Belebung von Friseursalon : Dieser Salon bringt den Hauch eines Szeneviertels ans Inrath
Krefeld Mit ihrer „Haarmanufaktur“ belebt Friseurin Nadine Obermeyer-Mamdhooh einen leerstehenden Salon im Stadtteil. Bislang ist das Projekt ein Erfolg – samt Abschied von der Dauerwelle.
Nadine Obermeyer-Mamdhooh öffnet die Tür zu ihrem Ladenlokal und plötzlich ist Inrath ein Berliner Szenebezirk. Zwischen Stadtteil-Gaststätte und leerstehendem Geschäft hat die Friseurmeisterin etwas geschaffen, das für Aufsehen sorgt. Ein Salon, der so lässig ist, dass sich der Besucher vergewissern muss, ob er noch im Postleitzahlbereich „47…“ liegt.

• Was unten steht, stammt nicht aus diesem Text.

Lemma draw_only_on_frame_witness :
  let st := mkStage 2 false false (zero, zero) 640 480 [["/"; "pics"; "a.png"]%string] 0 in
  let w := world [program; ["/"; "pics"; "a.png"]%string] in
  step w (of_u32 1000, of_u32 800) st Frame = Ok (set_render st 1, true) /\
  Frame = Frame /\ (0 < render st)%Z /\ set_render st 1 = set_render st (render st - 1)%Z.
Proof.
  intros st w.
  assert (H : step w (of_u32 1000, of_u32 800) st Frame = Ok (set_render st 1, true))
    by reflexivity.
  split; [exact H | exact (draw_only_on_frame w _ st _ Frame H)].
Defined.

(** X12: a run of [n] frame ticks changes nothing but [render], which
    drops by one per tick down to 0 and then stays there. *)
Theorem frames_final (n : nat) (st : stage) :
  (0 <= render st)%Z ->
  snd (frames n st) =
  set_render st (render st - Z.of_nat (Nat.min n (Z.to_nat (render st))))%Z.
Proof.
  revert st. induction n as [|n IH]; intros st H.
  - destruct st. unfold set_render. simpl. f_equal. lia.
  - simpl frames. destruct (Z.ltb_spec 0 (render st)) as [Hp|Hz].
    + rewrite (draw_pos st Hp).
      destruct (frames n (set_render st (render st - 1))) as [ds st2] eqn:E.
      simpl. pose proof (IH (set_render st (render st - 1))) as IH'.
      rewrite E in IH'. simpl in IH'. rewrite IH' by lia.
      replace (Z.to_nat (render st)) with (S (Z.to_nat (render st - 1))) by lia.
      cbn [Nat.min]. rewrite Nat2Z.inj_succ.
      unfold set_render. simpl. f_equal. lia.
    + rewrite (draw_zero st Hz).
      destruct (frames n st) as [ds st2] eqn:E.
      simpl. pose proof (IH st H) as IH'. rewrite E in IH'. simpl in IH'.
      rewrite IH'. replace (Z.to_nat (render st)) with 0%nat by lia.
      rewrite !Nat.min_0_r. reflexivity.
Qed.

Lemma frames_final_witness :
  let st := mkStage 3 true false (zero, zero) 640 480 [["/"; "pics"; "a.png"]%string] 0 in
  (0 <= render st)%Z /\ snd (frames 5 st) = set_render st 0%Z.
Proof.
  intros st. assert (H : (0 <= render st)%Z) by (simpl; lia).
  split; [exact H|]. rewrite (frames_final 5 st H). reflexivity.
Defined.

Lemma calculate_ratio_tex (screen : f32 * f32) (st : stage) :
  tex_width (calculate_ratio screen st) = tex_width st /\
  tex_height (calculate_ratio screen st) = tex_height st.
Proof. destruct screen. split; reflexivity. Qed.

Lemma load_tex (w : World) (screen : f32 * f32) (st st' : stage) :
  load_image_from_current w screen st = Ok st' ->
  exists p, nth_error (images st') (current_image_index st') = Some p /\
            decode w p = Some (tex_width st', tex_height st').
Proof.
  unfold load_image_from_current. intros H.
  destruct (nth_error _ _) as [p|] eqn:En; [|discriminate].
  destruct (decode w p) as [[iw ih]|] eqn:Ed; [|discriminate].
  injection H as <-. exists p.
  destruct (calculate_ratio_fields screen (set_texture st iw ih)) as (F1 & F2 & _).
  destruct (calculate_ratio_tex screen (set_texture st iw ih)) as (T1 & T2).
  rewrite F1, F2, T1, T2. split; [exact En | exact Ed].
Qed.

Lemma navigation_load (w : World) (screen : f32 * f32) (st st' : stage) (r : nat) :
  (next_image w screen st = Ok st' \/ prev_image w screen st = Ok st' \/
   random_image w screen r st = Ok st') ->
  exists x, load_image_from_current w screen x = Ok st'.
Proof.
  unfold next_image, prev_image, random_image.
  intros [H|[H|H]]; (destruct (_ && _)%bool || destruct (Nat.eqb _ 0));
    first [discriminate | eexists; exact H].
Qed.

(** X13: on every reachable stage the texture on screen has the decoded
    dimensions of the image at the current index: the index names a file
    of the list, and that file decoded to [tex_width] by [tex_height]. *)
Theorem reachable_texture (w : World) (st : stage) :
  reachable w st ->
  exists p, nth_error (images st) (current_image_index st) = Some p /\
            decode w p = Some (tex_width st, tex_height st).
Proof.
  intros H. induction H as [screen st Hn | screen st ev st' d Hr IH Hs].
  - unfold new in Hn. destruct (get_filelist w) as [[imgs init]| |]; try discriminate.
    exact (load_tex _ _ _ _ Hn).
  - destruct IH as (p & Hp & Hd).
    assert (Hkeep : forall st0, images st0 = images st ->
              current_image_index st0 = current_image_index st ->
              tex_width st0 = tex_width st -> tex_height st0 = tex_height st ->
              exists p, nth_error (images st0) (current_image_index st0) = Some p /\
                        decode w p = Some (tex_width st0, tex_height st0)).
    { intros st0 E1 E2 E3 E4. exists p. rewrite E1, E2, E3, E4. auto. }
    assert (Hcr : forall st0, images st0 = images st ->
              current_image_index st0 = current_image_index st ->
              tex_width st0 = tex_width st -> tex_height st0 = tex_height st ->
              exists p, nth_error (images (calculate_ratio screen st0))
                          (current_image_index (calculate_ratio screen st0)) = Some p /\
                        decode w p = Some (tex_width (calculate_ratio screen st0),
                                           tex_height (calculate_ratio screen st0))).
    { intros st0 E1 E2 E3 E4.
      destruct (calculate_ratio_fields screen st0) as (F1 & F2 & _).
      destruct (calculate_ratio_tex screen st0) as (T1 & T2).
      apply Hkeep; congruence. }
    assert (Hnav : forall r, (next_image w screen st = Ok st' \/ prev_image w screen st = Ok st' \/
                   random_image w screen r st = Ok st') ->
              exists p, nth_error (images st') (current_image_index st') = Some p /\
                        decode w p = Some (tex_width st', tex_height st')).
    { intros r Hr'. destruct (navigation_load w screen st st' r Hr') as [x Hx].
      exact (load_tex _ _ _ _ Hx). }
    destruct ev as [c| | |r| | | |]; simpl in Hs.
    + destruct (Ascii.eqb c "u"%char);
        [apply with_no_draw_ok in Hs; destruct Hs as [Hs _]; apply (Hnav 0); auto|].
      destruct (Ascii.eqb c "o"%char);
        [apply with_no_draw_ok in Hs; destruct Hs as [Hs _]; apply (Hnav 0); auto|].
      destruct (Ascii.eqb c "m"%char);
        [injection Hs as <- _; apply Hcr; reflexivity|].
      destruct (Ascii.eqb c "f"%char); [injection Hs as <- _; apply Hkeep; reflexivity|].
      destruct (Ascii.eqb c "q"%char); [discriminate|].
      injection Hs as <- _. eauto.
    + apply with_no_draw_ok in Hs. destruct Hs as [Hs _]. apply (Hnav 0). auto.
    + apply with_no_draw_ok in Hs. destruct Hs as [Hs _]. apply (Hnav 0). auto.
    + apply with_no_draw_ok in Hs. destruct Hs as [Hs _]. apply (Hnav r). auto.
    + discriminate.
    + injection Hs as <- _. eauto.
    + injection Hs as <- _. apply Hcr; reflexivity.
    + unfold draw in Hs. destruct (0 <? render st)%Z; injection Hs as <- _;
        [apply Hkeep; reflexivity | eauto].
Qed.

Lemma reachable_texture_witness :
  let w := world [program; ["/"; "pics"; "b.jpg"]%string] in
  let st := match new w (of_u32 1000, of_u32 800) with
            | Ok s => s
            | _ => mkStage 0 false false (zero, zero) 0 0 [] 0
            end in
  reachable w st /\
  exists p, nth_error (images st) (current_image_index st) = Some p /\
            decode w p = Some (tex_width st, tex_height st).
Proof.
  intros w st.
  assert (H : reachable w st).
  { apply (reach_new w (of_u32 1000, of_u32 800)). vm_compute. reflexivity. }
  split; [exact H | exact (reachable_texture w st H)].
Defined.

Lemma F32_mul_minus_one_witness :
  valid (of_u32 640) = true /\ mul (of_u32 640) minus_one = opp (of_u32 640).
Proof.
  assert (H : valid (of_u32 640) = true) by (vm_compute; reflexivity).
  split; [exact H | exact (FloatProofs.F32_mul_minus_one (of_u32 640) H)].
Defined.

End Extras.
Lemma get_level_sound (graph : Graph.t) (fuel : nat) :
  sound_rec graph (get_level fuel graph).
Proof.
  induction fuel as [|fuel IH]; intros levels n levels' l Hrun Hok; [done |].
  simpl in Hrun. destruct (levels !! n) as [l0|] eqn:Hmemo.
  { injection Hrun as <- <-. split; [done |]. split; [apply memo_le_refl |].
    intros _. split; [done | by apply Hok]. }
  destruct (dict_get (Graph.nodes graph) n) as [node|] eqn:Hnode.
  2:{ injection Hrun as <- <-. split; [done |]. split; [apply memo_le_refl |].
      intros Hmem. apply dict_mem_get in Hmem as [v Hv]. congruence. }
  destruct (Node.premises node) as [|p ps] eqn:Hprem.
  { injection Hrun as <- <-.
    assert (Hl : level_of graph n 0).
    { eapply level_of_root; [done |]. unfold existing_premises. by rewrite Hprem. }
    split; [by apply memo_ok_insert |].
    split; [apply memo_le_insert; [done | apply memo_le_refl] |].
    intros _. split; [apply lookup_insert_eq | done]. }
  rewrite <- Hprem in Hrun.
  destruct (parent_levels_of _ _ _ _) as [[levels1 ls]|] eqn:Hpar; [| done].
  injection Hrun as <- <-.
  destruct (parent_levels_of_sound graph _ IH _ _ _ _ Hpar Hok) as (Hok1 & Hle1 & Hls).
  fold (existing_premises graph node) in Hls.
  set (level := match ls with [] => 0%nat | _ :: _ => (max_list ls + 1)%nat end).
  assert (Hl : level_of graph n level).
  { unfold level. destruct ls as [|l1 ls].
    - eapply level_of_root; [done |]. by inversion Hls.
    - eapply level_of_step; [done | | done]. intros He. rewrite He in Hls.
      inversion Hls. }
  split; [by apply memo_ok_insert |].
  split; [by apply memo_le_insert |].
  intros _. split; [apply lookup_insert_eq | done].
Qed.

(** What a call does when the node has a level and the fuel exceeds it. *)
Lemma parent_levels_of_total (graph : Graph.t)
    (rec : gmap string nat -> string -> option (gmap string nat * nat)) :
  sound_rec graph rec ->
  forall pids levels,
    (forall p, In p pids -> dict_mem (Graph.nodes graph) p = true ->
               forall levels, memo_ok graph levels -> is_Some (rec levels p)) ->
    memo_ok graph levels ->
    is_Some (parent_levels_of rec graph levels pids).
Proof.
  intros Hrec. induction pids as [|pid pids IH]; intros levels Hcalls Hok; [done |].
  simpl. destruct (dict_mem (Graph.nodes graph) pid) eqn:Hmem.
  - destruct (Hcalls pid (or_introl eq_refl) Hmem levels Hok) as [[levels1 l] Hcall].
    rewrite Hcall. destruct (Hrec _ _ _ _ Hcall Hok) as (Hok1 & _ & _).
    destruct (IH levels1) as [[levels2 ls] Hrest]; [| done |].
    { intros p Hp. apply Hcalls. by right. }
    by rewrite Hrest.
  - apply IH; [| done]. intros p Hp. apply Hcalls. by right.
Qed.

Lemma get_level_total (graph : Graph.t) :
  forall (l : nat) (n : string),
    level_of graph n l ->
    forall (fuel : nat) (levels : gmap string nat),
      (l < fuel)%nat -> memo_ok graph levels ->
      is_Some (get_level fuel graph levels n).
Proof.
  induction l as [l IH] using lt_wf_ind. intros n Hl fuel levels Hfuel Hok.
  destruct fuel as [|fuel]; [lia |]. simpl.
  destruct (levels !! n) as [l0|]; [done |].
  assert (Hpar : forall node, dict_get (Graph.nodes graph) n = Some node ->
                 is_Some (parent_levels_of (get_level fuel graph) graph levels
                                           (Node.premises node))).
  { intros node Hnode. apply parent_levels_of_total; [apply get_level_sound | | done].
    intros p Hp Hmem levels0 Hok0.
    assert (Hin : In p (existing_premises graph node)).
    { unfold existing_premises. apply filter_In. by split. }
    inversion Hl as [? node' Hn' He | ? node' ls Hn' He Hls]; subst;
      rewrite Hnode in Hn'; injection Hn' as <-.
    - rewrite He in Hin. done.
    - destruct (Forall2_In_l _ _ _ _ Hls Hin) as (lp & Hlp & Hp_level).
      apply (IH lp) with (n := p); [| done | | done];
        apply max_list_ge in Hlp; lia. }
  destruct (dict_get (Graph.nodes graph) n) as [node|] eqn:Hnode; [| done].
  destruct (Hpar node eq_refl) as [[levels1 ls] Hrun].
  destruct (Node.premises node); [done |]. by rewrite Hrun.
Qed.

Alles neu an der Inrather Straße. Das schwarze Mobiliar, die hellen Wände, die Bar als Kassentheke sowie der Glaskübel mit hausgemachtem Eistee fallen sofort auf. „Wir wollten es hochwertig gestalten und gleichzeitig Wohnzimmer-Atmosphäre schaffen“, sagt Obermeyer-Mamdhooh. „Die Herren bekommen beispielsweise ein Pils oder ein Alt vom Schlüffken.“
Beide Friseurinnen haben zuvor
in Kempen gearbeitet
Anfang August hat die 34-Jährige ihre „Haarmanufaktur“ eröffnet. Neben einer modernen Gestaltung setzt sie auf ein ökologisch nachhaltiges Angebot. Eine Kombination, die selten ist und mit der besonders am Inrath nicht mehr viele gerechnet haben. Etwa 20 Jahre gab es am Standort den „Salon Ilona“. Nach der Schließung stand das Geschäft viele Monate leer, die Friseure im Stadtteil wurden rar. „Inrath ist ja generell ein bisschen vernachlässigt“, sagt Obermeyer-Mamdhooh. Trotz dieser Erkenntnis tritt sie den Beweis an, dass ein unscheinbarer Standort kein Hindernis für eine gute Idee sein muss.
Jeden Tag sei sie an der verschlossenen Tür des alten Salons vorbeigekommen, als sie ihren Sohn von zu Hause zur Tagesmutter gebracht habe. Im Frühjahr entschied sie sich, den eigenen Laden zu eröffnen und kam gleich mit dem Vermieter in Kontakt. Im Rückblick sei alles sehr schnell passiert, sagt Obermeyer-Mamdhooh. Ihre Anstellung bei einem Kempener Friseur gab sie auf. „Ich bin gerne unabhängig“, sagt sie. Von dort brachte sie auch ihre Mitarbeiterin Svenja Stroemer mit. Die Gesellin hatte sie dort schon ausgebildet, nun verwirklichen sie sich gemeinsam. Eigentlich wollte die 22-jährige Stroemer komplett aus der Branche aussteigen. „Ich wollte zwischenzeitlich beim Zoll anfangen“, sagt Stroemer. „Doch jetzt ist der Salon hier mein Plan A“, sagt die junge Frau und lacht herzlich.
Auf Laufkundschaft kann
die Inhaberin verzichten
So fröhlich Obermeyer-Mamdhooh und Stroemer über ihr Projekt reden, so ernst sind sie bei den Arbeitsbedingungen ihres Gewerks. Wenig Verantwortung im Betrieb und schlechte Bezahlung – aufgrund solcher Missstände sei es schwierig, junge Leute für den Friseurberuf zu begeistern, sagt Obermeyer-Mamdhooh. Um tatsächlich etwas zu ändern, muss die Unternehmerin mit Gewissheiten mancher Kunden brechen. Zehn-Euro-Schnitte lehnt sie ab. „Bei Preisen unter 20 Euro pro Schnitt lassen sich faire Löhne nicht finanzieren“, sagt Obermeyer-Mamdhooh.